__What is expected__. Wherever the string "back" shows up in the data below, copy the whole line.
════
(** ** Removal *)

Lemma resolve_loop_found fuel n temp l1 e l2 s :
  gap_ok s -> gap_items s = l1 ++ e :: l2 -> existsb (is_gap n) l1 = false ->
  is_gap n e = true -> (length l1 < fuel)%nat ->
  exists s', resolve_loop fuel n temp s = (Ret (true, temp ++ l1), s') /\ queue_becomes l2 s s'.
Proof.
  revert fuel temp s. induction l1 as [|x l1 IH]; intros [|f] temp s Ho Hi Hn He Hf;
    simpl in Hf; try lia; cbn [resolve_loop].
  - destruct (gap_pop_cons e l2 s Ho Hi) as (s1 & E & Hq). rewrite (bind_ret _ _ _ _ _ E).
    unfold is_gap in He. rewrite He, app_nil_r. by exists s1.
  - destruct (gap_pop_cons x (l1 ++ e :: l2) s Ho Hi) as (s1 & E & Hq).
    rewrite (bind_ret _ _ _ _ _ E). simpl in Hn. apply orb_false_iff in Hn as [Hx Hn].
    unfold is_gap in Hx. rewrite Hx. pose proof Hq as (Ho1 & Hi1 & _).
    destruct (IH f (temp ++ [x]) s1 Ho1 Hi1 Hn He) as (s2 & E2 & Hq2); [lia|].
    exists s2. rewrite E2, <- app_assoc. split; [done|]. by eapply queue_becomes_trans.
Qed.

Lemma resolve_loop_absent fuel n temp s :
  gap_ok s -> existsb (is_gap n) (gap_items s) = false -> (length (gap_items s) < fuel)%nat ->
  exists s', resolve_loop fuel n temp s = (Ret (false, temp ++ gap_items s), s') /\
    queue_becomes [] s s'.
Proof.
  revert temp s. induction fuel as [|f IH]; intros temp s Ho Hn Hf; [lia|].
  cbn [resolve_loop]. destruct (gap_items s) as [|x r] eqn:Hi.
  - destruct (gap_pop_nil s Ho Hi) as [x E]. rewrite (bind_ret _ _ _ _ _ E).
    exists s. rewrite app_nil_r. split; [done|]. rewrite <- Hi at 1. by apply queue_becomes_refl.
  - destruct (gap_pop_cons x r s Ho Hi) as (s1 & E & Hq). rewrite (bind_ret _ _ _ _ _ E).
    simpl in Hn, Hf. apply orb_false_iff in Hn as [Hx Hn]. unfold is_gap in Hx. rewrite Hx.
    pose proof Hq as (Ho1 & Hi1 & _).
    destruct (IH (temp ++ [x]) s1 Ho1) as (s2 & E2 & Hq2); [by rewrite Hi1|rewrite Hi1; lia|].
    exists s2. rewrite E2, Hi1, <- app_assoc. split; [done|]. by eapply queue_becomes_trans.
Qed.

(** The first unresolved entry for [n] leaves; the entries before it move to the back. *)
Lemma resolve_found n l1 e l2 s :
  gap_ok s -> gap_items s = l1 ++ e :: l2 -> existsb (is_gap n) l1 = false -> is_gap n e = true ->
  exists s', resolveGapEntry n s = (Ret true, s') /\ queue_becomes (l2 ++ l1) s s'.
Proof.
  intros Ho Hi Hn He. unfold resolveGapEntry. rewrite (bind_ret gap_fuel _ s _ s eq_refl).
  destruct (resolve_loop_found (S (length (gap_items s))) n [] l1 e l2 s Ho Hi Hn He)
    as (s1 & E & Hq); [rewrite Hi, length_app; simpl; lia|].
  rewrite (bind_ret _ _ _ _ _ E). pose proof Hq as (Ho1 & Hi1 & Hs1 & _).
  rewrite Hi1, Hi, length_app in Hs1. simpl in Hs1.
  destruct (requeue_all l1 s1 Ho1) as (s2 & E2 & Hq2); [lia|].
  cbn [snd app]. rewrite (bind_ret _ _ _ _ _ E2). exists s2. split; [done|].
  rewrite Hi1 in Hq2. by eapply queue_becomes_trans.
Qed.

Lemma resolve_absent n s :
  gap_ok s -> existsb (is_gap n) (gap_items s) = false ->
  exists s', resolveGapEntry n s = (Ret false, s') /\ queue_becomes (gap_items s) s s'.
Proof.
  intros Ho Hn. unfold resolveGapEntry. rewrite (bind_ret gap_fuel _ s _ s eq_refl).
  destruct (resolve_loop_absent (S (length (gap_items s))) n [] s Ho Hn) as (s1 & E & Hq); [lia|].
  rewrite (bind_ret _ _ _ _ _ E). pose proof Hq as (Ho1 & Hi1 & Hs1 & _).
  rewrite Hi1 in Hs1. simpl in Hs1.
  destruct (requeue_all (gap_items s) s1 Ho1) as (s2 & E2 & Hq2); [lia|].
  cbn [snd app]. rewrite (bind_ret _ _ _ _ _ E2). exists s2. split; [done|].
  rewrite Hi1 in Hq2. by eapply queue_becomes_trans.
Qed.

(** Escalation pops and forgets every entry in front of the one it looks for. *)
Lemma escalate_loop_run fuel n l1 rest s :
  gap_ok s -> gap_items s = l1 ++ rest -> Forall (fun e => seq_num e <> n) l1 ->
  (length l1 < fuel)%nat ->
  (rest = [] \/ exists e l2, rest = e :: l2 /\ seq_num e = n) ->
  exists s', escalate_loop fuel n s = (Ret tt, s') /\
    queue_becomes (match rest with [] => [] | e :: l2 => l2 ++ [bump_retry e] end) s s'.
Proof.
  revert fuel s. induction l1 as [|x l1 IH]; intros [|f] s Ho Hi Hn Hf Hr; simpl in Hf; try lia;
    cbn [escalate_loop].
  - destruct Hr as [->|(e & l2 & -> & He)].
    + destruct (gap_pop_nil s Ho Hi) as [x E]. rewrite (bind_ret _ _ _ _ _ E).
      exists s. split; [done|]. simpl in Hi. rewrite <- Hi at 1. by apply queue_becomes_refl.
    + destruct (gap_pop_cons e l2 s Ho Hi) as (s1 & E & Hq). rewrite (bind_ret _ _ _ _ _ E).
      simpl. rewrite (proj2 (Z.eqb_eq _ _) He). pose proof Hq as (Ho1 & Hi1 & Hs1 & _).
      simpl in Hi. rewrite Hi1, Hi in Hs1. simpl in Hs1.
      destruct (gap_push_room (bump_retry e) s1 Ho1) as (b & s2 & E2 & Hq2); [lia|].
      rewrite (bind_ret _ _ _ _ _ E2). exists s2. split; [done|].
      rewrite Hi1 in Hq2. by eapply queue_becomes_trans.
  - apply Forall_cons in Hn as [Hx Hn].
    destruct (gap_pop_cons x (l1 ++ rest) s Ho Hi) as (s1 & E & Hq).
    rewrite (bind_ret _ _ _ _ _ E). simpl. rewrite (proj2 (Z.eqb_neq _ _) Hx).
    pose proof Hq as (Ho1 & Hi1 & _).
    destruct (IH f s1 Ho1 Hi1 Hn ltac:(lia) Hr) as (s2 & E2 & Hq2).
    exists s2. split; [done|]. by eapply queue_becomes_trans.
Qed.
════
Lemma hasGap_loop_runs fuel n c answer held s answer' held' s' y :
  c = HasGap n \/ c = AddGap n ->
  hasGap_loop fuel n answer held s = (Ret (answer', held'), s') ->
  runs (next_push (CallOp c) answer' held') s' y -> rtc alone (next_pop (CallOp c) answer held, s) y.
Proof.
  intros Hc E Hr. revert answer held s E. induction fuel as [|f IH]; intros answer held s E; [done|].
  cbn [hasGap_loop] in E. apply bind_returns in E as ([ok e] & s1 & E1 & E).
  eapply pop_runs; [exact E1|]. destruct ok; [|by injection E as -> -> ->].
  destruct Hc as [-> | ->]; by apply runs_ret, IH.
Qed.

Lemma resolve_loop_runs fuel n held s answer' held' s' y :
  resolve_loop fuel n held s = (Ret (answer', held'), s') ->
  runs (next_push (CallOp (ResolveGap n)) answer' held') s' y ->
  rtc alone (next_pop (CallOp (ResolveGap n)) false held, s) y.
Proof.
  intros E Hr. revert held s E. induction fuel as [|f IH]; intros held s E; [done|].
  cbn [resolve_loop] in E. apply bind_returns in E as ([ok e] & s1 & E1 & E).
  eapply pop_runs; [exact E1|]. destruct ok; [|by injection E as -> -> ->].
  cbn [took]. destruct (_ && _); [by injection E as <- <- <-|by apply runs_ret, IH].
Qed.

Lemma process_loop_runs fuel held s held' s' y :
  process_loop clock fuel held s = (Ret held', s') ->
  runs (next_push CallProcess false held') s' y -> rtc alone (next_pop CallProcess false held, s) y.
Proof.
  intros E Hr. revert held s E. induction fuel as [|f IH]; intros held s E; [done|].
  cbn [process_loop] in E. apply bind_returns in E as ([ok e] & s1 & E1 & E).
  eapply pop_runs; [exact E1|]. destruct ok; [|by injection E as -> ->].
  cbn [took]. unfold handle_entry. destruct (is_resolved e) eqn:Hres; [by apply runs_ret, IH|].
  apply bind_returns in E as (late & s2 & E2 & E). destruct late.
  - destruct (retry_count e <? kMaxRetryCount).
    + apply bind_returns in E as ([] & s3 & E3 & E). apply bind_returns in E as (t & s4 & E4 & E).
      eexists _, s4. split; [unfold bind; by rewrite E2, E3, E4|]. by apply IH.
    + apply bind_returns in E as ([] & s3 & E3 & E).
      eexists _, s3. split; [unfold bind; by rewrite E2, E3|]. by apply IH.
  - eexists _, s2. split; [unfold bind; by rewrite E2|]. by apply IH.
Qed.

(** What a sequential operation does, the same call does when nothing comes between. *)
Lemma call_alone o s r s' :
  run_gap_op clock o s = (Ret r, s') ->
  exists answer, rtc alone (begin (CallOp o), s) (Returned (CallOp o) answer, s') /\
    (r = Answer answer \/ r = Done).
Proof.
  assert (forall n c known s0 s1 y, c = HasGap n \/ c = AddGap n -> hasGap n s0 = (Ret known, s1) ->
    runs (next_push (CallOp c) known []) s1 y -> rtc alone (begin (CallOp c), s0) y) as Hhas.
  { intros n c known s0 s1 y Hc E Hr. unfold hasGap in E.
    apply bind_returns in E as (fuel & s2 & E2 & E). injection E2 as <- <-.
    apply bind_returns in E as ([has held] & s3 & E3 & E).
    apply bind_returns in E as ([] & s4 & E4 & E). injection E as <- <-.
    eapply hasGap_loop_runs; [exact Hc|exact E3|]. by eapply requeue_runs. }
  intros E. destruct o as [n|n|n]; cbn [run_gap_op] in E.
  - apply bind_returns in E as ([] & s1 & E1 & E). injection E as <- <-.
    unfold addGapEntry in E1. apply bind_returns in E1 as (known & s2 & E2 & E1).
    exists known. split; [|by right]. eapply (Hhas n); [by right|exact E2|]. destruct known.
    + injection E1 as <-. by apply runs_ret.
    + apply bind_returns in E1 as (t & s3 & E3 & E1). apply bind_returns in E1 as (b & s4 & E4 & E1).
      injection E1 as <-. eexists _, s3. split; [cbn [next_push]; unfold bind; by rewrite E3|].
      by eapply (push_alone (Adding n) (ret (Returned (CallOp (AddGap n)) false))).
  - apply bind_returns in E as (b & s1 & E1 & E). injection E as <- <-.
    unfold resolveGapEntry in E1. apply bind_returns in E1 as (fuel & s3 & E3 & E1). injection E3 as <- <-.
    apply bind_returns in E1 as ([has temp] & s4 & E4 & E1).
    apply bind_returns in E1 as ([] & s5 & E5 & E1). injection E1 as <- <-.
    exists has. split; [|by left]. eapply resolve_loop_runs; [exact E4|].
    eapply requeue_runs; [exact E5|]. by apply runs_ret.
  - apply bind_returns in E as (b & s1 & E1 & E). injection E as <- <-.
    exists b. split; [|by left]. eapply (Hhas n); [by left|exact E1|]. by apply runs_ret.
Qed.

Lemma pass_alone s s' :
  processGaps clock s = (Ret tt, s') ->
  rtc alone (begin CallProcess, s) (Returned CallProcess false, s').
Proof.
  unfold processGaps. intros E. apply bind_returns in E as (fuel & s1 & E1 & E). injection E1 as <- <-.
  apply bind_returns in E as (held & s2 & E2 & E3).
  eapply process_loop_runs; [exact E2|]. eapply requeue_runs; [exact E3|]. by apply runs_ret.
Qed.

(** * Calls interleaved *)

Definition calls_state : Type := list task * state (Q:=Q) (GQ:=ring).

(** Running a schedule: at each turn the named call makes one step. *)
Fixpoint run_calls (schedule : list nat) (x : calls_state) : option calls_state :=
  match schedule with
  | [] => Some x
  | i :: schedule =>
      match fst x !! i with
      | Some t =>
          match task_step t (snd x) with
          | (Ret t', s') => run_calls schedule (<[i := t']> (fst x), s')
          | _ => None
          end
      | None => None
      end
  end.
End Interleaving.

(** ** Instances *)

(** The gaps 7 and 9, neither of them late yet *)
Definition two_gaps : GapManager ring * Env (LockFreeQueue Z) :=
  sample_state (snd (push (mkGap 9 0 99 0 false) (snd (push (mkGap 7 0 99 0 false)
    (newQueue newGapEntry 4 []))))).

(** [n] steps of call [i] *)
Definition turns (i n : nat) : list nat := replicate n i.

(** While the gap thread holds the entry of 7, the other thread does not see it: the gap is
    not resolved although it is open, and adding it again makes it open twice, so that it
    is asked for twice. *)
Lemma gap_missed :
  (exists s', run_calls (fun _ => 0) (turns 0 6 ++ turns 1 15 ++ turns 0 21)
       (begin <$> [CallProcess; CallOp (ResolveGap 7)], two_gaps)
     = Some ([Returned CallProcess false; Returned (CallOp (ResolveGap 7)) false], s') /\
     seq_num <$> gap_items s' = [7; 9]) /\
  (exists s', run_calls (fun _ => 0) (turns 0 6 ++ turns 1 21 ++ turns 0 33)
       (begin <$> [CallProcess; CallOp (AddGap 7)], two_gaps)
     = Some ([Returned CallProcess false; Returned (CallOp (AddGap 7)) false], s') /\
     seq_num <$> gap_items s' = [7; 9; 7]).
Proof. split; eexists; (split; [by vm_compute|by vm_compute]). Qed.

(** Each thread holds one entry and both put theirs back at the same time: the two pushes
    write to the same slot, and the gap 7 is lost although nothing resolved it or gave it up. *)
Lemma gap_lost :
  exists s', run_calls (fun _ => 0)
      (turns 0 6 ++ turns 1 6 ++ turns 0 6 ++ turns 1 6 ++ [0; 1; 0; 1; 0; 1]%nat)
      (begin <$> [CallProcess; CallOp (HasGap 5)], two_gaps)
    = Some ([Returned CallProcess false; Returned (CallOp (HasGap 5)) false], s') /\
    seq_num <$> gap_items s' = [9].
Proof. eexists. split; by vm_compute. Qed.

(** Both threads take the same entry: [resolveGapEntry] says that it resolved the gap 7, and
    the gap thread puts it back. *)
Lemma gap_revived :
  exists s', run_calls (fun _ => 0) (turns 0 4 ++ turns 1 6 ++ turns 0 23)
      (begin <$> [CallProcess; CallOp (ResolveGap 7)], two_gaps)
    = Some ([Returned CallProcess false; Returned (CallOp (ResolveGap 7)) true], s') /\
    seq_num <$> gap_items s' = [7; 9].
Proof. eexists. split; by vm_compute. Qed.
════
__Task result__.
(** The first unresolved entry for [n] leaves; the entries before it move to the back. *)
(** Each thread holds one entry and both put theirs back at the same time: the two pushes
    the gap thread puts it back. *)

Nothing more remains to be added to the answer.